Processes that inhibit the cock to access and utilise this energy, such as obesity, disease and poor nutrition, will result in clear eggs. Cocks who are obese become infertile and do not come into breeding condition. Those carrying disease will be more at risk to lose this breeding condition during an energy drain and any subsequent stress of pairing. Male fertility in the budgerigar stud can often be improved by the addition of quality protein, vitamins and energy feed supplements.
Other causes of clear eggs
Inbreeding is also a common cause of infertility in cock birds. Male fertility is more hereditary than female fertility and sterility is passed down in the genes from father to son. An unrelated and proven fertile cock should be introduced when a high level of cock related infertility is experienced in an inbred line of birds. There is also a very close relationship between sterility and nutrition. Excessively long or thick feathers around the vent (buff feathered vents) are a common cause of male infertility, as they prevent the passage of sperm into the cloaca of the hen.

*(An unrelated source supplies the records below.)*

(* ===== verification/LbSelect.v ===== *)
(** * Target selection ([src/src/load_balancer.rs])

    The selectors of the balancer: over the whole upstream, inside an address
    family, inside a named subset, on a port lane and on their intersections,
    for first attempts, for retries that exclude the target just tried, and for
    the two ways of naming a target (sticky token, original destination). Each
    composes the health filter, the locality preference and the dispatch over
    the configured algorithm; up to 128 targets on bitsets, beyond on vectors. *)

From S2P Require Import Prelude Decimal RuntimeKeys Upstream Net HashOn HealthBitset WrrSelect PassiveHealth LbHealth LbLocality LbMetrics LbAlgorithms.
#[local] Open Scope Z_scope.

Record PortLbState := PortLb {
  target_indices : list nat;
  port_algorithm : LoadBalancerAlgorithm;
  algorithm_overridden : bool;
  port_hash_ring : list (Z * nat);
  port_hash_on_strategy : HashOnStrategy;
  hash_on_override_strategy : option HashOnStrategy;
  port_locality_lb : option LocalityLbState;
  port_failover_enabled : bool;
}.

(** A balancer generation; the state its selections update is [LbState]. *)
Record LoadBalancer := Balancer {
  lb_pool : pool;
  lb_tables : locality_tables;
  algorithm : LoadBalancerAlgorithm;
  hash_ring : list (Z * nat);
  target_index : gmap bytes nat;
  hash_on_strategy : HashOnStrategy;
  subset_indices : gmap bytes (list nat);
  subset_algorithms : gmap bytes LoadBalancerAlgorithm;
  subset_hash_on_strategies : gmap bytes HashOnStrategy;
  subset_failover_enabled : gset bytes;
  subset_wrr_lanes : gset bytes;
  subset_hash_rings : gmap bytes (list (Z * nat));
  port_overrides : gmap Z PortLbState;
  initial_dispatch_port_override : Z;
  locality_lb : option LocalityLbState;
  failover_enabled : bool;
  sticky_token_index : gmap bytes nat;
  has_wildcard_host_target : bool;
}.

(** [is_fallback] is the second component. *)
Definition TargetSelection : Type := nat * bool.

(** The counters, ring and locality state a selection uses. *)
Record lane_ref := LaneRef {
  lane_algorithm : LoadBalancerAlgorithm;
  lane_rr : lane;
  lane_wrr : lane;
  lane_ring : list (Z * nat);
  lane_locality : locality_ref;
}.

Definition lb_size (lb : LoadBalancer) : nat := length (targets (lb_pool lb)).
Definition exceeds_bitset (lb : LoadBalancer) : bool := MAX_BITSET_TARGETS <? Z.of_nat (lb_size lb).

Definition parent_locality (lb : LoadBalancer) : locality_ref := (fun s => (ParentLane, s)) <$> locality_lb lb.

Definition port_locality (lb : LoadBalancer) (port : Z) (ps : PortLbState) : locality_ref :=
  match port_locality_lb ps with Some s => Some (PortLane port, s) | None => parent_locality lb end.

(** ** What is hashed *)

Definition hash_on_strategy_for_subset (lb : LoadBalancer) (name : bytes) : HashOnStrategy :=
  default (hash_on_strategy lb) (subset_hash_on_strategies lb !! name).

Definition hash_on_strategy_for_port (lb : LoadBalancer) (port : Z) : HashOnStrategy :=
  match port_overrides lb !! port with Some ps => port_hash_on_strategy ps | None => hash_on_strategy lb end.

(** ** Lanes *)

Definition subset_algorithm (lb : LoadBalancer) (name : bytes) : LoadBalancerAlgorithm :=
  default (algorithm lb) (subset_algorithms lb !! name).

Definition subset_wrr_state (lb : LoadBalancer) (name : bytes) : lane :=
  if bool_decide (name ∈ subset_wrr_lanes lb) then SubsetLane name else ParentLane.

Definition subset_hash_ring (lb : LoadBalancer) (name : bytes) : list (Z * nat) :=
  default (hash_ring lb) (subset_hash_rings lb !! name).

Definition failover_enabled_for_subset (lb : LoadBalancer) (name : bytes) : bool :=
  failover_enabled lb || bool_decide (name ∈ subset_failover_enabled lb).

Definition failover_enabled_for_port_subset (lb : LoadBalancer) (ps : PortLbState) (name : bytes) : bool :=
  port_failover_enabled ps || failover_enabled_for_subset lb name.

Definition port_subset_algorithm (lb : LoadBalancer) (ps : PortLbState) (name : bytes) : LoadBalancerAlgorithm :=
  if algorithm_overridden ps then port_algorithm ps else subset_algorithm lb name.

Definition port_subset_rr_counter (port : Z) (ps : PortLbState) : lane :=
  if algorithm_overridden ps then PortLane port else ParentLane.

Definition port_subset_wrr_state (lb : LoadBalancer) (port : Z) (ps : PortLbState) (name : bytes) : lane :=
  if algorithm_overridden ps then PortLane port else subset_wrr_state lb name.

Definition port_subset_hash_ring (lb : LoadBalancer) (ps : PortLbState) (name : bytes) : list (Z * nat) :=
  if algorithm_overridden ps then port_hash_ring ps else subset_hash_ring lb name.

Definition effective_algorithm (lb : LoadBalancer) (port : option Z) (name : option bytes) : LoadBalancerAlgorithm :=
  match (match port with Some p => port_overrides lb !! p | None => None end) with
  | Some ps =>
    if algorithm_overridden ps || bool_decide (name = None) then port_algorithm ps
    else match name with Some name => subset_algorithm lb name | None => algorithm lb end
  | None => match name with Some name => subset_algorithm lb name | None => algorithm lb end
  end.

Definition hash_on_strategy_for_selection (lb : LoadBalancer) (port : option Z) (name : option bytes) : HashOnStrategy :=
  let inherited :=
    match name with Some name => hash_on_strategy_for_subset lb name | None => hash_on_strategy lb end in
  match port ≫= fun p => port_overrides lb !! p with
  | None => inherited
  | Some ps =>
    if algorithm_overridden ps || bool_decide (name = None) then port_hash_on_strategy ps
    else
      match name, hash_on_override_strategy ps with
      | Some name, Some strategy => if bool_decide (subset_algorithm lb name = ConsistentHashing) then strategy else inherited
      | _, _ => inherited
      end
  end.

Definition parent_lane (lb : LoadBalancer) : lane_ref :=
  LaneRef (algorithm lb) ParentLane ParentLane (hash_ring lb) (parent_locality lb).

Definition subset_lane (lb : LoadBalancer) (name : bytes) : lane_ref :=
  LaneRef (subset_algorithm lb name) ParentLane (subset_wrr_state lb name) (subset_hash_ring lb name) (parent_locality lb).

Definition port_lane (lb : LoadBalancer) (port : Z) (ps : PortLbState) : lane_ref :=
  LaneRef (port_algorithm ps) (PortLane port) (PortLane port) (port_hash_ring ps) (port_locality lb port ps).

Definition port_subset_lane (lb : LoadBalancer) (port : Z) (ps : PortLbState) (name : bytes) : lane_ref :=
  LaneRef (port_subset_algorithm lb ps name) (port_subset_rr_counter port ps) (port_subset_wrr_state lb port ps name)
    (port_subset_hash_ring lb ps name) (port_locality lb port ps).

(** ** Scopes *)

Definition backend_host_matches_ip_family (h : bytes) (destination : IpAddr) : bool :=
  match parse_ip h with
  | Some ip => Bool.eqb (match canonical_ip ip with V4 _ => true | V6 _ => false end)
                 (match canonical_ip destination with V4 _ => true | V6 _ => false end)
  | None => true
  end.

Definition family_eligible (lb : LoadBalancer) (destination : IpAddr) (i : nat) : bool :=
  match targets (lb_pool lb) !! i with
  | Some t => backend_host_matches_ip_family (host t) destination
  | None => false
  end.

These feathers should be clipped short with a sharp pair of scissors prior to pairing.
Solutions for individual breeding cages with infertility
The high incidence of sterile cocks and infertile hens in the very best quality show birds is often genetically linked. Purchase the lesser quality but more vital brother or sister of a lifeless champion because they will be of the same gene pool. It would be advisable to breed from these lesser birds because they will inevitably breed more offspring and the progeny will in turn be more fertile.
Trim excessive feathers around the vent.
Use nutritional and health supplements to bring the cocks and hens into peak breeding condition.
Solutions for a high incidence of infertility
Adjust the time breeding commences. Start breeding after the shortest day of the year or at the beginning of autumn. Do not breed when it is very cold or hot.
- Identify health problems and “cleanse” the stud with a pre-breeding health programme. When a widespread infertility problem occurs, seek veterinary help to identify and eliminate diseases such as French Moult, Megabacteria, Chlamydiosis, E.coli and Strep. infections.
- Fortify the diet to lift the overall nutritional status of the flock.
- Change the breeding strategy. “Outcross” when weak lines and inbreeding result in cock or hen infertility.